→ Exercise prompt
Transcribe word for word the lines below from the line with "intros Hg Hf." through the line with "unfold pd_giveup_dpi. apply", ends included.

[Dataset records]
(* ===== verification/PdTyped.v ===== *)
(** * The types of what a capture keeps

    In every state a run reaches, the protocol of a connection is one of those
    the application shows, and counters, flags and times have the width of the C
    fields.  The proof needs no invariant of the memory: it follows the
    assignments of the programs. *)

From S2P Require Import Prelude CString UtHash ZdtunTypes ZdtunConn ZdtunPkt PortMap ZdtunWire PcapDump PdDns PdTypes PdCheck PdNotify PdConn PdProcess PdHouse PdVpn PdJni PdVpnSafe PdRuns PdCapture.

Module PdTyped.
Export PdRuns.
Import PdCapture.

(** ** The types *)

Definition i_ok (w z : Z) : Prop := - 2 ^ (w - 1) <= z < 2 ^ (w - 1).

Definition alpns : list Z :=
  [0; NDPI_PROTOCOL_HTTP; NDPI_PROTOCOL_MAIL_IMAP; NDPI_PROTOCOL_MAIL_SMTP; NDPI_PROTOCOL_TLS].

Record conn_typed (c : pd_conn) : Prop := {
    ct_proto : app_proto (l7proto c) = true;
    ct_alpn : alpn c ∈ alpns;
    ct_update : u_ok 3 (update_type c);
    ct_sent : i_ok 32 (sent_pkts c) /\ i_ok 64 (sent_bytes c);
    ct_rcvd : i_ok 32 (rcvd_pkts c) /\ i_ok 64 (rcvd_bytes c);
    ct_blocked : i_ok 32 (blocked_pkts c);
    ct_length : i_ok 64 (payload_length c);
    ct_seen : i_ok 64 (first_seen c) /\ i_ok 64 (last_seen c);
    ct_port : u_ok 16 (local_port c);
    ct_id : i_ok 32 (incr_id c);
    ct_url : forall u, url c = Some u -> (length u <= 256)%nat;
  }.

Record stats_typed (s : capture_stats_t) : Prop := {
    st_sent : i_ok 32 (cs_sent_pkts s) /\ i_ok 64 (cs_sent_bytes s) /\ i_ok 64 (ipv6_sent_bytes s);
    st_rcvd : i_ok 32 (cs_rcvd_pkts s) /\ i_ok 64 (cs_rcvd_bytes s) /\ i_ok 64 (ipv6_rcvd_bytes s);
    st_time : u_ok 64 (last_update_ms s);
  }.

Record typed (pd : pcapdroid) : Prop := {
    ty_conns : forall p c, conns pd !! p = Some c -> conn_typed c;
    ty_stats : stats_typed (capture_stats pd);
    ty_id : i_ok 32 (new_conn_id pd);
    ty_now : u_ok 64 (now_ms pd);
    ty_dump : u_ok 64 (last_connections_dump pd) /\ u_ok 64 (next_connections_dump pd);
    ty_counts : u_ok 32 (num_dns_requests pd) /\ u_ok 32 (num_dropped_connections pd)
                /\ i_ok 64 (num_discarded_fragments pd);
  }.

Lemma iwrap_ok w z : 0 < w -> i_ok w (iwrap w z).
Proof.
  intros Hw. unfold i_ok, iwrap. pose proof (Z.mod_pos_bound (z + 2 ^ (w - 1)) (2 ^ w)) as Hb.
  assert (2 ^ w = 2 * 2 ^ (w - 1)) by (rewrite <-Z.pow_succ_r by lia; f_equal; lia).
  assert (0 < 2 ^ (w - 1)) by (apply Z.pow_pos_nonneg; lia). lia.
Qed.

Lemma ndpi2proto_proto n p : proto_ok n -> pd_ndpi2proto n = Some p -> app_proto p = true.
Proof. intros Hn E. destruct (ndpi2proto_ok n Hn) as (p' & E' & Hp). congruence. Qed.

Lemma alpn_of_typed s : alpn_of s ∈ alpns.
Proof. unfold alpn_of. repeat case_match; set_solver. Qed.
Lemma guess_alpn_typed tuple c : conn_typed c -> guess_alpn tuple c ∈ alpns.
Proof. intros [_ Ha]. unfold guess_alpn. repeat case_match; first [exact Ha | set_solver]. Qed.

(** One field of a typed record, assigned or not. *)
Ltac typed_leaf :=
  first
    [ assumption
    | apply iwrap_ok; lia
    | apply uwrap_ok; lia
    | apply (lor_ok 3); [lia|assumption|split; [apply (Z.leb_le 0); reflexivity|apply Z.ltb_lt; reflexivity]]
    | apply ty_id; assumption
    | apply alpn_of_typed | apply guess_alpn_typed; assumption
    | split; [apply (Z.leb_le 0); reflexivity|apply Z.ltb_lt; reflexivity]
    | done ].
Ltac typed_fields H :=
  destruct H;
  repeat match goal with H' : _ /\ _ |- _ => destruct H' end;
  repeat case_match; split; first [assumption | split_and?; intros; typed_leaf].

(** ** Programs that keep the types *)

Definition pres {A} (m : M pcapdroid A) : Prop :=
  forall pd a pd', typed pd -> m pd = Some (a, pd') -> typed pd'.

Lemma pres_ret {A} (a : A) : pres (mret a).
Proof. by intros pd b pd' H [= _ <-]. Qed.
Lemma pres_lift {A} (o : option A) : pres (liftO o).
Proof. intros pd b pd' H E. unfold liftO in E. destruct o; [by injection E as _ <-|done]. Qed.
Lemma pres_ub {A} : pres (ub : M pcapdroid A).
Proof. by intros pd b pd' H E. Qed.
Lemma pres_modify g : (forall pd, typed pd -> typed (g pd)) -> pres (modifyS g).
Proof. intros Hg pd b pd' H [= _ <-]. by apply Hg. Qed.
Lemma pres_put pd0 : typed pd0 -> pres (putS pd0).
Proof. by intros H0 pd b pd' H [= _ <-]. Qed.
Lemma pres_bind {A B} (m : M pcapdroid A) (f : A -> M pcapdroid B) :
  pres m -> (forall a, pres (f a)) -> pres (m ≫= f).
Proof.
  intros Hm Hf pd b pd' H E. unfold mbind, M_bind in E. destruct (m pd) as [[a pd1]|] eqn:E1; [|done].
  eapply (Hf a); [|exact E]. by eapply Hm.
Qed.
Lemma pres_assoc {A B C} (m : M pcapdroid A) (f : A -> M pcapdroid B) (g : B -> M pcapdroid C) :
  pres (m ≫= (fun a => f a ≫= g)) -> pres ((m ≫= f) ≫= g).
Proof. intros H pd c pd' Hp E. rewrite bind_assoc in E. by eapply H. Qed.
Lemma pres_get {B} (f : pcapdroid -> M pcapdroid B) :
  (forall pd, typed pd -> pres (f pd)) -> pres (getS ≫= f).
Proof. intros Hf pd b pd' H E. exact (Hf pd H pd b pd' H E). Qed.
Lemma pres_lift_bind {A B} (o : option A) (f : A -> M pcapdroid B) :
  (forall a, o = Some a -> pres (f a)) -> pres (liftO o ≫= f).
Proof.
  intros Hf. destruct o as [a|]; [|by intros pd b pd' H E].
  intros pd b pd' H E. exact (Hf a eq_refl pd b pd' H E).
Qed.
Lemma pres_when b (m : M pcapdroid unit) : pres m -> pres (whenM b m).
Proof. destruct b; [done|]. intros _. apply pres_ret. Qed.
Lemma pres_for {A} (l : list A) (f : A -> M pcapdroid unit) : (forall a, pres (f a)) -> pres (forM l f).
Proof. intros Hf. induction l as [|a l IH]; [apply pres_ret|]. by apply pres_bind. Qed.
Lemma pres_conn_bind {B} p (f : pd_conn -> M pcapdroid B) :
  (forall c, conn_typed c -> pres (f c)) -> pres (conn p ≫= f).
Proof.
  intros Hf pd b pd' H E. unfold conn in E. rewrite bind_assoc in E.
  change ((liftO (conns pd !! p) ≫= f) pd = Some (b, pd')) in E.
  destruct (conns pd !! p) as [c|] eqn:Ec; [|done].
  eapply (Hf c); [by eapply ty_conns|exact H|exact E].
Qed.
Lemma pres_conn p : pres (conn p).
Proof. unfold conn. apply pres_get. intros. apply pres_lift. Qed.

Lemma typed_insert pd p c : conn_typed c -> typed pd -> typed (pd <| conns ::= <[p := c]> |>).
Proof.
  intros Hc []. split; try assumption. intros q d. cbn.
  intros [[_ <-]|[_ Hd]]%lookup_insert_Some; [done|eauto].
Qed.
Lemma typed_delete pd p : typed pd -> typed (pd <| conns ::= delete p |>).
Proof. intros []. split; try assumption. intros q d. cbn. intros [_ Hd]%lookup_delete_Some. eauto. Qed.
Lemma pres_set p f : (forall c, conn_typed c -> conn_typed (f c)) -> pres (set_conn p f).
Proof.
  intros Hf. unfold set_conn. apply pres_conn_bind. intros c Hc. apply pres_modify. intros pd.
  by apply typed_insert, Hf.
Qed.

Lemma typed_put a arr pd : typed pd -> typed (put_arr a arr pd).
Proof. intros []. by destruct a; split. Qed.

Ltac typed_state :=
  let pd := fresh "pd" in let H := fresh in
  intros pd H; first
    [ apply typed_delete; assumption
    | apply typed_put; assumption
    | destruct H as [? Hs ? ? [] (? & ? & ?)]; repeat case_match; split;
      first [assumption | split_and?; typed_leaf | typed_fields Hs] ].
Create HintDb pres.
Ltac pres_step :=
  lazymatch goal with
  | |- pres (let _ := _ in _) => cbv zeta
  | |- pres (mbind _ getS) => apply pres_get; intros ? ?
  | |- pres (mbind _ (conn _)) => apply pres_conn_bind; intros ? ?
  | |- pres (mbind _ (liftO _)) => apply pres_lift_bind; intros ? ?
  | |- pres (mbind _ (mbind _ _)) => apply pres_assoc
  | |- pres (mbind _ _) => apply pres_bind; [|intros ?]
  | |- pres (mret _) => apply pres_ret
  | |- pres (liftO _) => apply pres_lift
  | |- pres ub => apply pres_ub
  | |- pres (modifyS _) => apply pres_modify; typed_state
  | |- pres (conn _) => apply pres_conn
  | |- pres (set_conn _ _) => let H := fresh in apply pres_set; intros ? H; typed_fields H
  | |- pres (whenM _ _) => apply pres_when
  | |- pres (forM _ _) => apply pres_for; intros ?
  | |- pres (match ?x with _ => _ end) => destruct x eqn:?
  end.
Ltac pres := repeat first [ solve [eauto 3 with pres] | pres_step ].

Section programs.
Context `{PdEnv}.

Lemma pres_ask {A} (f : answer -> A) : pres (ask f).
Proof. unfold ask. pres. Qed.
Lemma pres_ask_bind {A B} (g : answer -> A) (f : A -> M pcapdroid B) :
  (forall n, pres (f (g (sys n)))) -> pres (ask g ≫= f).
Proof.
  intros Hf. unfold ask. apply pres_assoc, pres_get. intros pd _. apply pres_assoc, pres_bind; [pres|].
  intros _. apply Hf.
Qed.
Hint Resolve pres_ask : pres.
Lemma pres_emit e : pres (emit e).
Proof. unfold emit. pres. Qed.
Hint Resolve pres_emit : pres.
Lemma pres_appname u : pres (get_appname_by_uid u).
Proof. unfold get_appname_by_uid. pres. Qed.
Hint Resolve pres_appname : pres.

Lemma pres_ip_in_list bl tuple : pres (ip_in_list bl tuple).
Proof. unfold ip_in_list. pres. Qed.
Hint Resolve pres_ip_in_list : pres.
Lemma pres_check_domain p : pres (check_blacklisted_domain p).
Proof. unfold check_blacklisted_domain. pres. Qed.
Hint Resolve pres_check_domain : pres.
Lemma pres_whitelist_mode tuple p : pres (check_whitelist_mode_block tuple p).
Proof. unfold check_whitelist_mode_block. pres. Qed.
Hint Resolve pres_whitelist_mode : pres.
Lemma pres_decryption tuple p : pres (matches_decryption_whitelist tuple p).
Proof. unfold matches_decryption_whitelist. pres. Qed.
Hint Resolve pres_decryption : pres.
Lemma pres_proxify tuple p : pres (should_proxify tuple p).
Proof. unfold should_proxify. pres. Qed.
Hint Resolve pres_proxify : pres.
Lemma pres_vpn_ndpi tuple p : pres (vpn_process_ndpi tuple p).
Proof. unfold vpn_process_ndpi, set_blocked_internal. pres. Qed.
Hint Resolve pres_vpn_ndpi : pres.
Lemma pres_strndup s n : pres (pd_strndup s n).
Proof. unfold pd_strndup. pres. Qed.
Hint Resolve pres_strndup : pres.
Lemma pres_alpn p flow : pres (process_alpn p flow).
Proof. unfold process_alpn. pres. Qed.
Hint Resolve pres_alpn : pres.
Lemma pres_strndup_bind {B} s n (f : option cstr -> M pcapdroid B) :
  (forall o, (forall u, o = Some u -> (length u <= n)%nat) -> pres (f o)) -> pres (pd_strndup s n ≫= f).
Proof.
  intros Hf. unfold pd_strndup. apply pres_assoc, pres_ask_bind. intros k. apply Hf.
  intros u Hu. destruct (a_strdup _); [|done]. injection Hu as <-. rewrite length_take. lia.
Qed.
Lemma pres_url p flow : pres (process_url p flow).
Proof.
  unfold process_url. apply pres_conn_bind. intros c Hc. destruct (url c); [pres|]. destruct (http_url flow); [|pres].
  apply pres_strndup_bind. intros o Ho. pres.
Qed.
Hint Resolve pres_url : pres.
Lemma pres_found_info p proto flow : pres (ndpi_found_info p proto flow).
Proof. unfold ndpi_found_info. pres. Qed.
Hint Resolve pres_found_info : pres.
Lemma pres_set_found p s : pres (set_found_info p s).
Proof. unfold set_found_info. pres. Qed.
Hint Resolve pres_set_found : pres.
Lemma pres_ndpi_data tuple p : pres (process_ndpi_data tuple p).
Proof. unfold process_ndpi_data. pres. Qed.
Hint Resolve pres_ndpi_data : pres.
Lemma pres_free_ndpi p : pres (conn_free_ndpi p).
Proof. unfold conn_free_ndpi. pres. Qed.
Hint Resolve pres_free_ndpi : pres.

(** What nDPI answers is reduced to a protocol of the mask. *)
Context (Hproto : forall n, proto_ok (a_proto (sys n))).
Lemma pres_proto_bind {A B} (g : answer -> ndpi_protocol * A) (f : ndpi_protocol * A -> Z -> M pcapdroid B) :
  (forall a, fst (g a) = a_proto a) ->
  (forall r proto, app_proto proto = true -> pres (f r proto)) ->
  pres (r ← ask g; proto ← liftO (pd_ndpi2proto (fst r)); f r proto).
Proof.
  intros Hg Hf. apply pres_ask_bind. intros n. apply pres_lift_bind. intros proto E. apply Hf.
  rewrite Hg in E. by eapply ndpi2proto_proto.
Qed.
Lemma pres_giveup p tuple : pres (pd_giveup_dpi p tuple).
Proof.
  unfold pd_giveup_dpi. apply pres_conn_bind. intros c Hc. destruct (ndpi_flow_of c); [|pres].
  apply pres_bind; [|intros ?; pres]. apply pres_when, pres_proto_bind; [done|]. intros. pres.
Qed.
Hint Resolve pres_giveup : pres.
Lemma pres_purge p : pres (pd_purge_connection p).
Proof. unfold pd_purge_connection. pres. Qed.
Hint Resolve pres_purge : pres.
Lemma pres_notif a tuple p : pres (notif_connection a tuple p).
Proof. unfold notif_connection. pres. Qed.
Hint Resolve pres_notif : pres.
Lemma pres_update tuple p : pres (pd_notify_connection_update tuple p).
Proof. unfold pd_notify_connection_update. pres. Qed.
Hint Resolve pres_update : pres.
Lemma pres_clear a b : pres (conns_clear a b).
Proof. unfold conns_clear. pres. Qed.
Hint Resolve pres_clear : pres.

→ The completed task
  intros Hg Hf. apply pres_ask_bind. intros n. apply pres_lift_bind. intros proto E. apply Hf.
  rewrite Hg in E. by eapply ndpi2proto_proto.
Qed.
Lemma pres_giveup p tuple : pres (pd_giveup_dpi p tuple).
Proof.
  unfold pd_giveup_dpi. apply pres_conn_bind. intros c Hc. destruct (ndpi_flow_of c); [|pres].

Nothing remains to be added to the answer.